TASK STATEMENT:
Reproduce the following records exactly from the line containing "do bp <- fbread dev bno;" onward, ending with the last line and including it.

MATERIAL SHOWN:
(* ===== verification/Fs.v ===== *)
(** * The file system (kernel/fs.c, fs.h)

    Block allocator, inodes, file contents, directories and path names, written against the
    transaction interface of file TxStore.  The state is the log and cache [L], the superblock in
    memory, the inode table, and [U], the memory of the running process, of which the file system
    uses the two copy functions of [UserOps].

    An inode pointer is an index into itable.inode; a null pointer is [None].  [readi] and [writei]
    take a user address, or no address when the other end of the copy is a kernel variable: [readi]
    then returns the bytes and [writei] is given them.  Messages printed to the console are left
    out. *)

From stdpp Require Import base list functions sets numbers strings.
From Stdlib Require Import ZArith Lia.
From S2P Require Import Prelude Machine Kstring BlockCache Sleeplock Bio Log TxStore.

(** ** On-disk format (fs.h) *)

Definition ROOTINO : Z := 1.
Definition FSMAGIC : Z := 0x10203040.
Definition NDIRECT : Z := 12.
Definition NINDIRECT : Z := BSIZE / 4.
Definition MAXFILE : Z := NDIRECT + NINDIRECT.
Definition sizeof_dinode : Z := 64.
Definition IPB : Z := BSIZE / sizeof_dinode.
Definition BPB : Z := BSIZE * 8.
Definition DIRSIZ : Z := 14.
Definition sizeof_dirent : Z := 16.

Definition T_DIR : Z := 1.
Definition T_FILE : Z := 2.
Definition T_DEVICE : Z := 3.

Record superblock := mksb {
  sb_magic : Z;
  sb_size : Z;
  sb_nblocks : Z;
  sb_ninodes : Z;
  sb_nlog : Z;
  sb_logstart : Z;
  sb_inodestart : Z;
  sb_bmapstart : Z
}.

Definition IBLOCK (i : Z) (sb : superblock) : Z := u32 (i / IPB + sb_inodestart sb).
Definition BBLOCK (b : Z) (sb : superblock) : Z := u32 (b / BPB + sb_bmapstart sb).

(** 16-bit fields. *)
Definition s16 (x : Z) : Z := let y := u16 x in if y <? 2 ^ 15 then y else y - 2 ^ 16.
Definition ld16 (d : list Z) (off : nat) : Z := le_combine (slice d off 2).
Definition st16 (d : list Z) (off : nat) (v : Z) : list Z := splice d off (le_split 2 (u16 v)).

(** [struct dinode] *)
Record dinode := mkdinode {
  d_type : Z;
  d_major : Z;
  d_minor : Z;
  d_nlink : Z;
  d_size : Z;
  d_addrs : list Z
}.

(** Reading and writing the dinode at byte [off] of a block. *)
Definition get_dinode (d : block) (off : nat) : dinode :=
  mkdinode (s16 (ld16 d off)) (s16 (ld16 d (off + 2))) (s16 (ld16 d (off + 4))) (s16 (ld16 d (off + 6)))
    (ld32 d (off + 8)) ((λ k, ld32 d (off + 12 + 4 * k)%nat) <$> seq 0 (Z.to_nat (NDIRECT + 1))).

Fixpoint put_addrs (d : block) (off : nat) (l : list Z) : block :=
  match l with
  | [] => d
  | a :: l' => put_addrs (st32 d off a) (off + 4) l'
  end.

Definition put_dinode (d : block) (off : nat) (i : dinode) : block :=
  let d := st16 d off (d_type i) in
  let d := st16 d (off + 2) (d_major i) in
  let d := st16 d (off + 4) (d_minor i) in
  let d := st16 d (off + 6) (d_nlink i) in
  let d := st32 d (off + 8) (d_size i) in
  put_addrs d (off + 12) (d_addrs i).

(** Offset of inode [inum] in its block. *)
Definition dinode_off (inum : Z) : nat := Z.to_nat (inum mod IPB * sizeof_dinode).

(** [struct dirent] as bytes: two bytes of inum, then the name padded with zeros. *)
Definition dirent_inum (de : list Z) : Z := ld16 de 0.
Definition dirent_name (de : list Z) : list Z := drop 2 de.

(** ** In memory (file.h, fs.c) *)

Record inode := mkinode {
  i_dev : Z;
  i_inum : Z;
  i_ref : Z;
  i_lock : sleeplock;
  i_valid : bool;
  i_type : Z;
  i_major : Z;
  i_minor : Z;
  i_nlink : Z;
  i_size : Z;
  i_addrs : list Z
}.

Definition set_iref (n : Z) (i : inode) : inode :=
  mkinode (i_dev i) (i_inum i) n (i_lock i) (i_valid i) (i_type i) (i_major i) (i_minor i) (i_nlink i)
    (i_size i) (i_addrs i).
Definition set_ilock (l : sleeplock) (i : inode) : inode :=
  mkinode (i_dev i) (i_inum i) (i_ref i) l (i_valid i) (i_type i) (i_major i) (i_minor i) (i_nlink i)
    (i_size i) (i_addrs i).
Definition set_ivalid (b : bool) (i : inode) : inode :=
  mkinode (i_dev i) (i_inum i) (i_ref i) (i_lock i) b (i_type i) (i_major i) (i_minor i) (i_nlink i)
    (i_size i) (i_addrs i).
Definition set_itype (t : Z) (i : inode) : inode :=
  mkinode (i_dev i) (i_inum i) (i_ref i) (i_lock i) (i_valid i) t (i_major i) (i_minor i) (i_nlink i)
    (i_size i) (i_addrs i).
Definition set_imm (major minor : Z) (i : inode) : inode :=
  mkinode (i_dev i) (i_inum i) (i_ref i) (i_lock i) (i_valid i) (i_type i) major minor (i_nlink i)
    (i_size i) (i_addrs i).
Definition set_inlink (n : Z) (i : inode) : inode :=
  mkinode (i_dev i) (i_inum i) (i_ref i) (i_lock i) (i_valid i) (i_type i) (i_major i) (i_minor i) n
    (i_size i) (i_addrs i).
Definition set_isize (n : Z) (i : inode) : inode :=
  mkinode (i_dev i) (i_inum i) (i_ref i) (i_lock i) (i_valid i) (i_type i) (i_major i) (i_minor i)
    (i_nlink i) n (i_addrs i).
Definition set_iaddr (k : nat) (a : Z) (i : inode) : inode :=
  mkinode (i_dev i) (i_inum i) (i_ref i) (i_lock i) (i_valid i) (i_type i) (i_major i) (i_minor i)
    (i_nlink i) (i_size i) (<[k:=a]> (i_addrs i)).

(** The fields [ilock] reads from disk and [iupdate] writes back. *)
Definition load_dinode (d : dinode) (i : inode) : inode :=
  mkinode (i_dev i) (i_inum i) (i_ref i) (i_lock i) (i_valid i) (d_type d) (d_major d) (d_minor d)
    (d_nlink d) (d_size d) (d_addrs d).
Definition inode_dinode (i : inode) : dinode :=
  mkdinode (i_type i) (i_major i) (i_minor i) (i_nlink i) (i_size i) (i_addrs i).

(** The copy functions of vm.c that the file system calls, for the running process. *)
Class UserOps (U : Type) := {
  u_copyout : Z → list Z → M U Z;            (* either_copyout(1, dst, bytes) *)
  u_copyin : Z → nat → M U (Z * list Z)      (* either_copyin(buf, 1, src, n): status and buf *)
}.

Record fsys (L U : Type) := mkfs {
  fs_log : L;
  fs_sb : superblock;
  fs_inode : list inode;
  fs_user : U
}.
Arguments mkfs {L U} fs_log fs_sb fs_inode fs_user.
Arguments fs_log {L U} f.
Arguments fs_sb {L U} f.
Arguments fs_inode {L U} f.
Arguments fs_user {L U} f.

(** The null inode, for reads of the table outside its bounds. *)
Definition inode0 : inode :=
  mkinode 0 0 0 (mksleep false 0) false 0 0 0 0 0 (replicate (Z.to_nat (NDIRECT + 1)) 0).

Section fs.
Context {L U : Type} `{TxOps L} `{UserOps U}.
Abbreviation FM := (M (fsys L U)).

Definition log_lens : lens (fsys L U) L :=
  mklens fs_log (λ l f, mkfs l (fs_sb f) (fs_inode f) (fs_user f)).
Definition user_lens : lens (fsys L U) U :=
  mklens fs_user (λ u f, mkfs (fs_log f) (fs_sb f) (fs_inode f) u).
Definition ilock_lens (i : nat) : lens (fsys L U) sleeplock :=
  mklens (λ f, match fs_inode f !! i with Some ip => i_lock ip | None => i_lock inode0 end)
    (λ l f, mkfs (fs_log f) (fs_sb f) (alter (set_ilock l) i (fs_inode f)) (fs_user f)).

Definition geti (i : nat) : FM inode :=
  do f <- kget;
  match fs_inode f !! i with Some ip => kret ip | None => undefined "itable.inode[i]" end.
Definition modi (i : nat) (g : inode → inode) : FM unit :=
  kmod (λ f, mkfs (fs_log f) (fs_sb f) (alter g i (fs_inode f)) (fs_user f)).

Definition fbread (dev bn : Z) : FM nat := zoom log_lens (tx_bread dev bn).
Definition fbrelse (b : nat) : FM unit := zoom log_lens (tx_brelse b).
Definition fbdata (b : nat) : FM block := kgets (λ f, tx_data (fs_log f) b).
(** [bp->data] modified, then [log_write(bp)] *)
Definition fbwrite (b : nat) (d : block) : FM unit := zoom log_lens (tx_write b d).
(** [bp->data] modified only *)
Definition fbstore (b : nat) (d : block) : FM unit :=
  kmod (λ f, mkfs (tx_store b d (fs_log f)) (fs_sb f) (fs_inode f) (fs_user f)).
Definition fbegin_op : FM unit := zoom log_lens tx_begin.
Definition fend_op : FM unit := zoom log_lens tx_end.

(** ** Superblock and block allocator *)

Definition get_sb (d : block) : superblock :=
  mksb (ld32 d 0) (ld32 d 4) (ld32 d 8) (ld32 d 12) (ld32 d 16) (ld32 d 20) (ld32 d 24) (ld32 d 28).

Definition readsb (dev : Z) : FM unit :=
  do bp <- fbread dev 1;
  do d <- fbdata bp;
  kmod (λ f, mkfs (fs_log f) (get_sb d) (fs_inode f) (fs_user f)) ;;;
  fbrelse bp.

Definition bzero (dev bno : Z) : FM unit :=
  do bp <- fbread dev bno;
  fbwrite bp (replicate bsize 0) ;;;
  fbrelse bp.

(** Bit [bi] of a bitmap block, and the block with the bit set or cleared. *)
Definition bit_get (d : block) (bi : Z) : bool :=
  Z.testbit (nth (Z.to_nat (bi / 8)) d 0) (bi mod 8).
Definition bit_set (d : block) (bi : Z) : block :=
  alter (λ x, u8 (Z.lor x (Z.shiftl 1 (bi mod 8)))) (Z.to_nat (bi / 8)) d.
Definition bit_clear (d : block) (bi : Z) : block :=
  alter (λ x, u8 (Z.land x (Z.lnot (Z.shiftl 1 (bi mod 8))))) (Z.to_nat (bi / 8)) d.

(** The inner loop of [balloc]: the first clear bit among [n] from [bi]. *)
Fixpoint find_clear (n : nat) (d : block) (bi : Z) : option Z :=
  match n with
  | O => None
  | S n' => if bit_get d bi then find_clear n' d (bi + 1) else Some bi
  end.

TASK ANSWER:
  do bp <- fbread dev bno;
  fbwrite bp (replicate bsize 0) ;;;
  fbrelse bp.

(** Bit [bi] of a bitmap block, and the block with the bit set or cleared. *)
Definition bit_get (d : block) (bi : Z) : bool :=
  Z.testbit (nth (Z.to_nat (bi / 8)) d 0) (bi mod 8).
Definition bit_set (d : block) (bi : Z) : block :=
  alter (λ x, u8 (Z.lor x (Z.shiftl 1 (bi mod 8)))) (Z.to_nat (bi / 8)) d.
Definition bit_clear (d : block) (bi : Z) : block :=
  alter (λ x, u8 (Z.land x (Z.lnot (Z.shiftl 1 (bi mod 8))))) (Z.to_nat (bi / 8)) d.

(** The inner loop of [balloc]: the first clear bit among [n] from [bi]. *)
Fixpoint find_clear (n : nat) (d : block) (bi : Z) : option Z :=
  match n with
  | O => None
  | S n' => if bit_get d bi then find_clear n' d (bi + 1) else Some bi
  end.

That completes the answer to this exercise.